■ DESCRIPTION OF THE TASK
Looking through the data below, work out how many lines have the word "Hnew". Reply with that number only.
========================
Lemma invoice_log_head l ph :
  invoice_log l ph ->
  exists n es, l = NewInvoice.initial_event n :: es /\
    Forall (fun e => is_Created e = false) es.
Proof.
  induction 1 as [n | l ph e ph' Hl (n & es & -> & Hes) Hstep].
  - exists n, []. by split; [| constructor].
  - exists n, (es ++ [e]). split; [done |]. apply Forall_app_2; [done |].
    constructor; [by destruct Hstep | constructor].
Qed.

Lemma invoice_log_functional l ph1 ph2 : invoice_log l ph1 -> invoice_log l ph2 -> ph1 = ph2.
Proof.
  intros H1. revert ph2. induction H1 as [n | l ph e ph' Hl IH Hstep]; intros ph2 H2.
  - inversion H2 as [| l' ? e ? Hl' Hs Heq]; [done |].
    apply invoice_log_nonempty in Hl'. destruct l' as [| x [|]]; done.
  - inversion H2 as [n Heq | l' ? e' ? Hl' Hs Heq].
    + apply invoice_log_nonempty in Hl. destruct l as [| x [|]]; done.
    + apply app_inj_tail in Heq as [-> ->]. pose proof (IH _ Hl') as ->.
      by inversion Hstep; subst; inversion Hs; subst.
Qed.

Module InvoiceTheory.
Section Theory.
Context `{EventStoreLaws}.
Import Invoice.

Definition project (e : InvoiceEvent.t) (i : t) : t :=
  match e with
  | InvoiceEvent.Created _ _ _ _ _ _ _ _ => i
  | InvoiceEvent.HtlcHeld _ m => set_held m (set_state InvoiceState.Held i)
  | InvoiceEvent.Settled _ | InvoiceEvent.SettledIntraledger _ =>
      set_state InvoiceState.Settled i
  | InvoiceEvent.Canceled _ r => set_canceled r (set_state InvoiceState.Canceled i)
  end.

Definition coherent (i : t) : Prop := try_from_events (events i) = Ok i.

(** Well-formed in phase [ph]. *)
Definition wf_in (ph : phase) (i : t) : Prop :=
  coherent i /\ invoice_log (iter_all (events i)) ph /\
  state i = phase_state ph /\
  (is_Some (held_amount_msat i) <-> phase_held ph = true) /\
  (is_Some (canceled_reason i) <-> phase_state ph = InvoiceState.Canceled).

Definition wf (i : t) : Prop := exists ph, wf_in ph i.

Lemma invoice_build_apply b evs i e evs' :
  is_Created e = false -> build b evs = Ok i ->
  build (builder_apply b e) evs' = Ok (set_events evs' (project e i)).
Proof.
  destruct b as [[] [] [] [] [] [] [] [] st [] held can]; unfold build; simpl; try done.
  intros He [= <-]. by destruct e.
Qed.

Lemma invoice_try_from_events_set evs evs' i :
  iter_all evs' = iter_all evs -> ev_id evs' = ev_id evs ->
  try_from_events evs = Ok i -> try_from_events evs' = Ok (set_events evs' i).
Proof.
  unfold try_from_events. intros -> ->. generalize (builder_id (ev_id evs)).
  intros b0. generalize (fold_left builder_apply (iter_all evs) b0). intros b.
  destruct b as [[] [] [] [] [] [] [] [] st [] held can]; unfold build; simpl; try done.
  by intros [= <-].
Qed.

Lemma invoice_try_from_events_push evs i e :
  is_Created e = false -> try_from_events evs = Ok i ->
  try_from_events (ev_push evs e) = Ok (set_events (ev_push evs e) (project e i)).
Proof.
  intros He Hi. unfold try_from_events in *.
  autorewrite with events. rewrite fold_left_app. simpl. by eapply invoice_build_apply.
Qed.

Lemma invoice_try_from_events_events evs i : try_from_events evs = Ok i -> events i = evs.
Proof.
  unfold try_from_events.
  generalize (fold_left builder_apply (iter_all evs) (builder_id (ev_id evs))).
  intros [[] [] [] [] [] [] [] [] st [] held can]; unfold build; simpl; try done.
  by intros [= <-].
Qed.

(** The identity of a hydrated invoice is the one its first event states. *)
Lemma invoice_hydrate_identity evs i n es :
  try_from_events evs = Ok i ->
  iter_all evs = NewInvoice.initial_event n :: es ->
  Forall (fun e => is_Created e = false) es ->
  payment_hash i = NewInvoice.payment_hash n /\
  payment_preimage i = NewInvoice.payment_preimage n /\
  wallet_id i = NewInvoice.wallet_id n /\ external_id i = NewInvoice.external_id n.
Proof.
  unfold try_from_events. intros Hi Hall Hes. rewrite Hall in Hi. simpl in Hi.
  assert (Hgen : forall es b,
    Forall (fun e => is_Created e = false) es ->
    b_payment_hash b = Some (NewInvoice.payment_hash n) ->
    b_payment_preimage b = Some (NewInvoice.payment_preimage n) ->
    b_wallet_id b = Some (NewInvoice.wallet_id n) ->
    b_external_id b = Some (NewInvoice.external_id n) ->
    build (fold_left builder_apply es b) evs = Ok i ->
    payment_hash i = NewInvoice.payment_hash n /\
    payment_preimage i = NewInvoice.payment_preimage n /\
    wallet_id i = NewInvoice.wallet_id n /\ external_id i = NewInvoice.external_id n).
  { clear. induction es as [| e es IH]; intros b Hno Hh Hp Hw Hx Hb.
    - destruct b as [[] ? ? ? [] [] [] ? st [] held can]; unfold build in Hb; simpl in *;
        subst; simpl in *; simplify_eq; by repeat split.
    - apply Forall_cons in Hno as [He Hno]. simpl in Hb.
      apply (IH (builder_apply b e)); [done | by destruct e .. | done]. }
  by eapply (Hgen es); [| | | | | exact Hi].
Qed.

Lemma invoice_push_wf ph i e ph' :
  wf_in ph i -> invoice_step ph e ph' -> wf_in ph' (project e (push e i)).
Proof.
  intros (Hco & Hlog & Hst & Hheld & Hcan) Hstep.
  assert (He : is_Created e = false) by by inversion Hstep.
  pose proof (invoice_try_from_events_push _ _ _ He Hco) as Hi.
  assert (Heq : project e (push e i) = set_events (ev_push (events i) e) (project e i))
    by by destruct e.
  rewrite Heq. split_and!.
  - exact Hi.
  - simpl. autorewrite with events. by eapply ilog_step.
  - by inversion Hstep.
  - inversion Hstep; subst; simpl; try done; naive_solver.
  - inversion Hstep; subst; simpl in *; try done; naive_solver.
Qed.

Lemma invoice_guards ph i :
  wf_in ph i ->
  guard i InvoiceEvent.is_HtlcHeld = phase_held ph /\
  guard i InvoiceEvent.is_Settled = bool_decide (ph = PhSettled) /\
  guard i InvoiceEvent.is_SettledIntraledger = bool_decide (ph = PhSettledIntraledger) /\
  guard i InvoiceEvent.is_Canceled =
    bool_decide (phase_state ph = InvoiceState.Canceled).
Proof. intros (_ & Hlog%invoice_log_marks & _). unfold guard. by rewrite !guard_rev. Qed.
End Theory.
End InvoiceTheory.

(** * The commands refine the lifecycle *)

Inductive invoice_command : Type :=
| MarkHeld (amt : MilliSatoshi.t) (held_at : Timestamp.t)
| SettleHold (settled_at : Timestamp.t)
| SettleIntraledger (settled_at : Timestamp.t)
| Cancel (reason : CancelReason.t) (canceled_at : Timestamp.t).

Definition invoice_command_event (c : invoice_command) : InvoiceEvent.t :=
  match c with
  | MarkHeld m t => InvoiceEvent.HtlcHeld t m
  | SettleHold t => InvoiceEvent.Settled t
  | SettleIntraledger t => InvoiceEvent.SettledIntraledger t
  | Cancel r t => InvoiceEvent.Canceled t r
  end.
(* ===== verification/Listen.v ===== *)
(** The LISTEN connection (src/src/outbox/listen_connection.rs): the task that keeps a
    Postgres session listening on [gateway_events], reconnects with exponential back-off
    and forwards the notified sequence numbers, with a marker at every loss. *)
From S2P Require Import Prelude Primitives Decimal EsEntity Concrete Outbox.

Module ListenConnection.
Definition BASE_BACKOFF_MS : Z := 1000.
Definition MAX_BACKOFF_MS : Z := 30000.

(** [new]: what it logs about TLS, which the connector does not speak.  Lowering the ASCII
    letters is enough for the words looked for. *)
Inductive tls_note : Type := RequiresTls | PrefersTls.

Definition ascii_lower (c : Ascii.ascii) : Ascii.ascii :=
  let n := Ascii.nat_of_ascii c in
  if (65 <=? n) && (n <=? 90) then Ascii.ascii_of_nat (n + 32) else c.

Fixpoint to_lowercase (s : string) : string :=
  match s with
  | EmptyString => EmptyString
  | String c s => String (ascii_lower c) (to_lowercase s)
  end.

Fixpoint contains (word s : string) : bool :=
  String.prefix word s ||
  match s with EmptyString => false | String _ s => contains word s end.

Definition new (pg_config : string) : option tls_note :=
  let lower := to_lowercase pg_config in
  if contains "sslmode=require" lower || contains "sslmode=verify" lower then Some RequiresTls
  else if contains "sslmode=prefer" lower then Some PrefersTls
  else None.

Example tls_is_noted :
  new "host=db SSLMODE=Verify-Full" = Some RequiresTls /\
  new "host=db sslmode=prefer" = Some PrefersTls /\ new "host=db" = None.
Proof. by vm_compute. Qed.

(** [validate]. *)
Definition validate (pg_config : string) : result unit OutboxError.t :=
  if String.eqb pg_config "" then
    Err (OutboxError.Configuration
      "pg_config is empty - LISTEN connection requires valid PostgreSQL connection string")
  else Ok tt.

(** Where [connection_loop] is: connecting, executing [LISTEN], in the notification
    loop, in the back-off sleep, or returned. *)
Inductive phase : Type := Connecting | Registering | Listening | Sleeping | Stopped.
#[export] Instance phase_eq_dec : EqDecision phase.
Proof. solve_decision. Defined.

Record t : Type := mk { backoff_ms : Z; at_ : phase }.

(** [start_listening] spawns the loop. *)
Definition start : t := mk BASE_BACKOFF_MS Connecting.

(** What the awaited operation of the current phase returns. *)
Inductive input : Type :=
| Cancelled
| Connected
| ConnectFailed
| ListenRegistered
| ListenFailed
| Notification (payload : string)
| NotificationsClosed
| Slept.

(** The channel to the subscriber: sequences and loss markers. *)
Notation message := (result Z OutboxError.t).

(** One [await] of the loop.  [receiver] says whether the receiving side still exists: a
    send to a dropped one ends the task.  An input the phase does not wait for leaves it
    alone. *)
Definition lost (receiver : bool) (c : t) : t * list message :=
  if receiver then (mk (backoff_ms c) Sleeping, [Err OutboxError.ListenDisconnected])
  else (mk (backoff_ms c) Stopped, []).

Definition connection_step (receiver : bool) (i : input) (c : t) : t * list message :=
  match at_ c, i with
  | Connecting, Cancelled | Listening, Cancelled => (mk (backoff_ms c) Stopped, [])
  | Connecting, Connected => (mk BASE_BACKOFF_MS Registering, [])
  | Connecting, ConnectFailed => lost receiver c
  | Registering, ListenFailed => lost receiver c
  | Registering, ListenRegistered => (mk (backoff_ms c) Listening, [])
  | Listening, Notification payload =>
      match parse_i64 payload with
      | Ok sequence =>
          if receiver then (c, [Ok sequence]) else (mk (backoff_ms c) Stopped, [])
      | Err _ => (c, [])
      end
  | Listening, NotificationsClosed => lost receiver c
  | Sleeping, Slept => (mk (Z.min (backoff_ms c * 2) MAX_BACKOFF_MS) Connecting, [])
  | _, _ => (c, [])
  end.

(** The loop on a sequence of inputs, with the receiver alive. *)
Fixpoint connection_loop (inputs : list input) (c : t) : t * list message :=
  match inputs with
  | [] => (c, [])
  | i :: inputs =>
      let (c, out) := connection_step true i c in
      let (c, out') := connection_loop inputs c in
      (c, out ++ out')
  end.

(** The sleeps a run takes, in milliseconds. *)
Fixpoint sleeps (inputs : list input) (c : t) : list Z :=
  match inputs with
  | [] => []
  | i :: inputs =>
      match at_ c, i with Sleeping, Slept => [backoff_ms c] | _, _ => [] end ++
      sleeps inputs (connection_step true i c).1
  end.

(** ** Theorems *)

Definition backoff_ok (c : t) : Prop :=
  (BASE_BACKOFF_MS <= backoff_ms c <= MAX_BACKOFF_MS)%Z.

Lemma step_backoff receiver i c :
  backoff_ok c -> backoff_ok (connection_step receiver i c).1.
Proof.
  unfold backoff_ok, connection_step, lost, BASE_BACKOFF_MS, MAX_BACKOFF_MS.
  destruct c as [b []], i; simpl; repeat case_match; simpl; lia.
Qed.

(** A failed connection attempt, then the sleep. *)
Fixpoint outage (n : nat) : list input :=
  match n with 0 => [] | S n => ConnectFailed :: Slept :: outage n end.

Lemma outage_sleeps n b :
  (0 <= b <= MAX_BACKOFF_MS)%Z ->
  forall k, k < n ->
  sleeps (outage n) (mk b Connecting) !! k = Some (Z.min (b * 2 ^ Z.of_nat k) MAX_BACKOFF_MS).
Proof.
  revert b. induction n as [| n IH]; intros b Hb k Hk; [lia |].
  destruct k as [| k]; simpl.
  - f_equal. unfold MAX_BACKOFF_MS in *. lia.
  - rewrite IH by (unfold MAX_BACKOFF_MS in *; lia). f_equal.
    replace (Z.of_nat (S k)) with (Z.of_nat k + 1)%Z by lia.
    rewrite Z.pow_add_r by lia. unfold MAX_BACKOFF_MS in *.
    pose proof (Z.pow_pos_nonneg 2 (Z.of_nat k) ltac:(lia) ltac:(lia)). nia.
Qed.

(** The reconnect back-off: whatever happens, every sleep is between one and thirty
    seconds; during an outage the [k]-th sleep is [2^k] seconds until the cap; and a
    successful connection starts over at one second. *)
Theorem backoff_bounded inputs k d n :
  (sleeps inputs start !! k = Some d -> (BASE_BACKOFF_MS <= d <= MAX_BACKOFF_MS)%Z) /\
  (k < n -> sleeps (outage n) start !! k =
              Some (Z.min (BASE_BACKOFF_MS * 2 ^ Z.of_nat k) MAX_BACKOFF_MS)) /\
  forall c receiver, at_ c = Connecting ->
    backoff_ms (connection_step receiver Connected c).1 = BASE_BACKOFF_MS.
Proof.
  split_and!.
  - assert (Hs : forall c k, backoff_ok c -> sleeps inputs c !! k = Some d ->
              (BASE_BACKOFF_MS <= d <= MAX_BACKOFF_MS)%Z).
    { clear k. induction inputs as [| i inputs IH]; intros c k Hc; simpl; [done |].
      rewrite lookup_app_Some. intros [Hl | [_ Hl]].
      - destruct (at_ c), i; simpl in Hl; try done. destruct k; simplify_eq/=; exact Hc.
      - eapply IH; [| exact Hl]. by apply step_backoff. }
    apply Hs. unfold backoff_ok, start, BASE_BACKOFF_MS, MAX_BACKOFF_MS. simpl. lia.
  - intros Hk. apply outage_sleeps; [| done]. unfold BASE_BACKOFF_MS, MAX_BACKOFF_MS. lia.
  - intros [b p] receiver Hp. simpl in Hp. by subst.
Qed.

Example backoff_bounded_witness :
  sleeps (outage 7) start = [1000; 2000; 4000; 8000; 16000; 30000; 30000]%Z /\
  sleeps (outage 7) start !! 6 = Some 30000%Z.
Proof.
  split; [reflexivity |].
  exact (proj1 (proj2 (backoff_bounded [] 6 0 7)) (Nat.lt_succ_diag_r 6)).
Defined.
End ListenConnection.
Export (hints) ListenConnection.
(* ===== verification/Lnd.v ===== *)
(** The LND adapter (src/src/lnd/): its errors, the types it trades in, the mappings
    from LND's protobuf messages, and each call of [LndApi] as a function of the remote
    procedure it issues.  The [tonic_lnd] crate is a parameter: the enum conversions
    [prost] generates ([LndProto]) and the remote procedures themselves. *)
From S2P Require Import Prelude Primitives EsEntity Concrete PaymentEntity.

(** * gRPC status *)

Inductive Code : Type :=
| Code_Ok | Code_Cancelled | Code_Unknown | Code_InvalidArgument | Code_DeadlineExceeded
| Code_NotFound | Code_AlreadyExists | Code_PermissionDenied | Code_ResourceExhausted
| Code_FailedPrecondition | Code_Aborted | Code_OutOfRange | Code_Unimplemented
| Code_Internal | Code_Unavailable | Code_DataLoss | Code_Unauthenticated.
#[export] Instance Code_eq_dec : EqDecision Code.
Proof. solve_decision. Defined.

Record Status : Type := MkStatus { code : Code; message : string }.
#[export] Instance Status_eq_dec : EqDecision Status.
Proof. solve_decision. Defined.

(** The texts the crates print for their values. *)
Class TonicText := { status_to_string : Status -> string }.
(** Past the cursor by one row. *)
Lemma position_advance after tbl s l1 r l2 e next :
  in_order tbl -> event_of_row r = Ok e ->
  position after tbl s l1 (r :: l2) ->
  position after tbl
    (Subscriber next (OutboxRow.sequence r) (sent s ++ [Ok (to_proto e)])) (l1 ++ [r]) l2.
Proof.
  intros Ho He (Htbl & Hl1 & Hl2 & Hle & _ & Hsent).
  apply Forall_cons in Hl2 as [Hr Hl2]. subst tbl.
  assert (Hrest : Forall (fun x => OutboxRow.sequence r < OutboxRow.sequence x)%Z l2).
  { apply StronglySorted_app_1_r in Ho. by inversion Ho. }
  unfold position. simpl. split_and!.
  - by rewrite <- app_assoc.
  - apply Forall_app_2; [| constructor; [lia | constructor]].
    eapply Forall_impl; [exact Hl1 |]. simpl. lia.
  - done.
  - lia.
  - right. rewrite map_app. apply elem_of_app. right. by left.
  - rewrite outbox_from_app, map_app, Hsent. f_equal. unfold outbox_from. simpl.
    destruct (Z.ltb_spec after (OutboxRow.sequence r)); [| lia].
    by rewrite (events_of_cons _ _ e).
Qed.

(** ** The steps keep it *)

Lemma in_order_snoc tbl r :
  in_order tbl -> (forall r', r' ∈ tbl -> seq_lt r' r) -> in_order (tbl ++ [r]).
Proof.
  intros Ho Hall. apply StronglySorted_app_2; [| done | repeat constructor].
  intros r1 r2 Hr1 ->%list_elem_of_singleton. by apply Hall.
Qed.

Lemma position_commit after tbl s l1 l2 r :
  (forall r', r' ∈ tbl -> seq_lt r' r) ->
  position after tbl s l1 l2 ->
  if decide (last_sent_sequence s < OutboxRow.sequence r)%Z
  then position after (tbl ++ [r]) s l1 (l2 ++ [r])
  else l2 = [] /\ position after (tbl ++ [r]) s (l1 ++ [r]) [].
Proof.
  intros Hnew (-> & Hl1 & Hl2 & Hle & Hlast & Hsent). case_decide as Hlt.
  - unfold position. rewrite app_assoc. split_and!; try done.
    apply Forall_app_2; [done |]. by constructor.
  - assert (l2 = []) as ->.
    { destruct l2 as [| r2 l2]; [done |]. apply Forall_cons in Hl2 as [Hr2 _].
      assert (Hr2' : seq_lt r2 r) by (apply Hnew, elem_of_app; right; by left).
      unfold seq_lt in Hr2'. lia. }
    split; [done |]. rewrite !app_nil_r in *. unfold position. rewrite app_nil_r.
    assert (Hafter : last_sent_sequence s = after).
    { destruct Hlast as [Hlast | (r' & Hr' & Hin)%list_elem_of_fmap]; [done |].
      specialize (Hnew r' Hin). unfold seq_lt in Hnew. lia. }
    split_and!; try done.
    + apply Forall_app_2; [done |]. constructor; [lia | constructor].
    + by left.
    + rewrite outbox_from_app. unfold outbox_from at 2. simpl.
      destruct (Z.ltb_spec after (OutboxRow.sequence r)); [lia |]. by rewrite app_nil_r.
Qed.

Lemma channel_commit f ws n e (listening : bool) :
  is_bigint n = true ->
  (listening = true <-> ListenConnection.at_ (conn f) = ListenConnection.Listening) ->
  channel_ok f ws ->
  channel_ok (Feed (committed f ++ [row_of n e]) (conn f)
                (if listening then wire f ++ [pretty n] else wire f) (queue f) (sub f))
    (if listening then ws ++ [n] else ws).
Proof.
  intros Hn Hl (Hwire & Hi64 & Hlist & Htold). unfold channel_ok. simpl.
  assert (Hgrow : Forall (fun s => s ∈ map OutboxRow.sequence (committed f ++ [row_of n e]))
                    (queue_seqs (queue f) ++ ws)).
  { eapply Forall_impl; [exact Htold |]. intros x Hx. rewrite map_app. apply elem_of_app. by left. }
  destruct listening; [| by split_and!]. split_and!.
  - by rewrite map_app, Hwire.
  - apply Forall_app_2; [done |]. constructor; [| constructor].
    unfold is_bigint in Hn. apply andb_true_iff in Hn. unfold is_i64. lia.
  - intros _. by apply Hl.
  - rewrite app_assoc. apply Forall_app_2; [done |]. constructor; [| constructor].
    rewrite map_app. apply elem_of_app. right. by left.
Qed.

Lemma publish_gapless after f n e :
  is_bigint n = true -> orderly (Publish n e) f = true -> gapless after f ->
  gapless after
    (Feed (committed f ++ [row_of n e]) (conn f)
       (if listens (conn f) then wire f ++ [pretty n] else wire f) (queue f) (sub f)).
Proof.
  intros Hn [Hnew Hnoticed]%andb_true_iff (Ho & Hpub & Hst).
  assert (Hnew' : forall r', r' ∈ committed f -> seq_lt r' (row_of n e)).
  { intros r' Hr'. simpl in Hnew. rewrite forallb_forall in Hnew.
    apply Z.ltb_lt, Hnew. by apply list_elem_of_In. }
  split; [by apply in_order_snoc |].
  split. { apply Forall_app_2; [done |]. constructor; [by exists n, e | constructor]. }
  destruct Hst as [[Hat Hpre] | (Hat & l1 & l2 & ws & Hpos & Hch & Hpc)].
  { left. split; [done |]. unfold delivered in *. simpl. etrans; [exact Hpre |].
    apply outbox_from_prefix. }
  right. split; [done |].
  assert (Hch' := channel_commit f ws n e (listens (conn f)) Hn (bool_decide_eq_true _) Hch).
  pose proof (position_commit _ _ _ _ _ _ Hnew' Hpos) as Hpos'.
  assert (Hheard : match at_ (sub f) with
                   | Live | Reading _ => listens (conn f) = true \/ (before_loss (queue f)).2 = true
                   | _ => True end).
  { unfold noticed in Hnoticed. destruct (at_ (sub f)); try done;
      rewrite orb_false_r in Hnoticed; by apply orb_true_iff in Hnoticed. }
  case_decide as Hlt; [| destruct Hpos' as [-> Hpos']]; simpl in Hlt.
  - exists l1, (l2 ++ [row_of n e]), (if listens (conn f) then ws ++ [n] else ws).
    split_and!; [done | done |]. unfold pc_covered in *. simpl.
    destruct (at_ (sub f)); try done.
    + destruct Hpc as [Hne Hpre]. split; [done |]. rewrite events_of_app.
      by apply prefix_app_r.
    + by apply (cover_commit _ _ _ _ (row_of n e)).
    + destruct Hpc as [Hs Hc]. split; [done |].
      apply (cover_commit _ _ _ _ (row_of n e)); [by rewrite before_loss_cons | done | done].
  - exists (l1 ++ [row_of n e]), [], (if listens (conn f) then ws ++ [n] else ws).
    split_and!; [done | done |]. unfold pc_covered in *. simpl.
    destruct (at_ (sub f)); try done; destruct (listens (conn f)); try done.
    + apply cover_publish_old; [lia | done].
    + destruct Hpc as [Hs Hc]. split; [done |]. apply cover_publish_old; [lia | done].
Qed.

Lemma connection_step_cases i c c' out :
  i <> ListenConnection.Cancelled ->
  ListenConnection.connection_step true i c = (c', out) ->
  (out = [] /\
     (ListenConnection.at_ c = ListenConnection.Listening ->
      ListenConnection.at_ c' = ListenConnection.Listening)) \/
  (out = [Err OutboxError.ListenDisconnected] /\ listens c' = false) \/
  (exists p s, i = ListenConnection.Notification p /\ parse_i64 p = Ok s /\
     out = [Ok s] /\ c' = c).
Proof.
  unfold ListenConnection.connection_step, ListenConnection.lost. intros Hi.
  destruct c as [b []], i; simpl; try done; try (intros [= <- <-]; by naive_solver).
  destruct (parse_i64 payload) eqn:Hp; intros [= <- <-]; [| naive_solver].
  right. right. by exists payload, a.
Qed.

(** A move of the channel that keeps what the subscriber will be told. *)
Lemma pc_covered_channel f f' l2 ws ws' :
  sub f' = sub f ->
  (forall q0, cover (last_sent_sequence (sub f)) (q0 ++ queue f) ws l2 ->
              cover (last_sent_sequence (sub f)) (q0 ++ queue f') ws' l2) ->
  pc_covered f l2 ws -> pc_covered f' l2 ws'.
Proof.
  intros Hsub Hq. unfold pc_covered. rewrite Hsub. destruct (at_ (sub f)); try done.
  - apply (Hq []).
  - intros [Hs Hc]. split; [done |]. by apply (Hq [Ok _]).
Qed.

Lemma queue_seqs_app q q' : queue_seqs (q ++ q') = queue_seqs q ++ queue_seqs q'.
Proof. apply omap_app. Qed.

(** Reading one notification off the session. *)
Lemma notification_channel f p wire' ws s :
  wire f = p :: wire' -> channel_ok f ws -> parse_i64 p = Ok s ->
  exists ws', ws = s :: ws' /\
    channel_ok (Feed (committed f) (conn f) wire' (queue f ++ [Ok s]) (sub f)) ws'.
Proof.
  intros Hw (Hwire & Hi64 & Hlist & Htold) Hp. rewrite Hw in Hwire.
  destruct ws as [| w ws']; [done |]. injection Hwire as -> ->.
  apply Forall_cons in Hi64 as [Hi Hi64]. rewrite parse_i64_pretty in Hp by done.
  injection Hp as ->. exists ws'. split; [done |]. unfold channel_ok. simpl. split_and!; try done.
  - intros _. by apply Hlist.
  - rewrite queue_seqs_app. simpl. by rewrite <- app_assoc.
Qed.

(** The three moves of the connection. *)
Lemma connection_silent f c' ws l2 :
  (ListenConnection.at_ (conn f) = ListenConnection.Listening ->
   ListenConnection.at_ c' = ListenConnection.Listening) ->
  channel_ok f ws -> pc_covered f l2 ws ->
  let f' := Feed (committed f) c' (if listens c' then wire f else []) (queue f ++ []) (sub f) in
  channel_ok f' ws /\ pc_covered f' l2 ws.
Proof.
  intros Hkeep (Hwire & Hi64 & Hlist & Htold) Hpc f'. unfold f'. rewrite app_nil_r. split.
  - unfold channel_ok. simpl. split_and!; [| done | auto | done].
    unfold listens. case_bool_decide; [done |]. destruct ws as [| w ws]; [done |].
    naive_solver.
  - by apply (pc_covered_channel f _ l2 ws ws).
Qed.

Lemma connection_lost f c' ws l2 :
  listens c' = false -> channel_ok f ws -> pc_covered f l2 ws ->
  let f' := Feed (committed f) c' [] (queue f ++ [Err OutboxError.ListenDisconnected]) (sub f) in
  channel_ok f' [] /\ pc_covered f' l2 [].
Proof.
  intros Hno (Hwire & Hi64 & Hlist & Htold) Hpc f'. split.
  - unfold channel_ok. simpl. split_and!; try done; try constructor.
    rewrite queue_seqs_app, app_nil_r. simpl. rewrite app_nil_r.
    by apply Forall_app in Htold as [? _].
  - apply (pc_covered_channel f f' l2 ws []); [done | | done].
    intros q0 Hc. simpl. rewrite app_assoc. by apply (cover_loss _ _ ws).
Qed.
========================
■ RESPONSE
8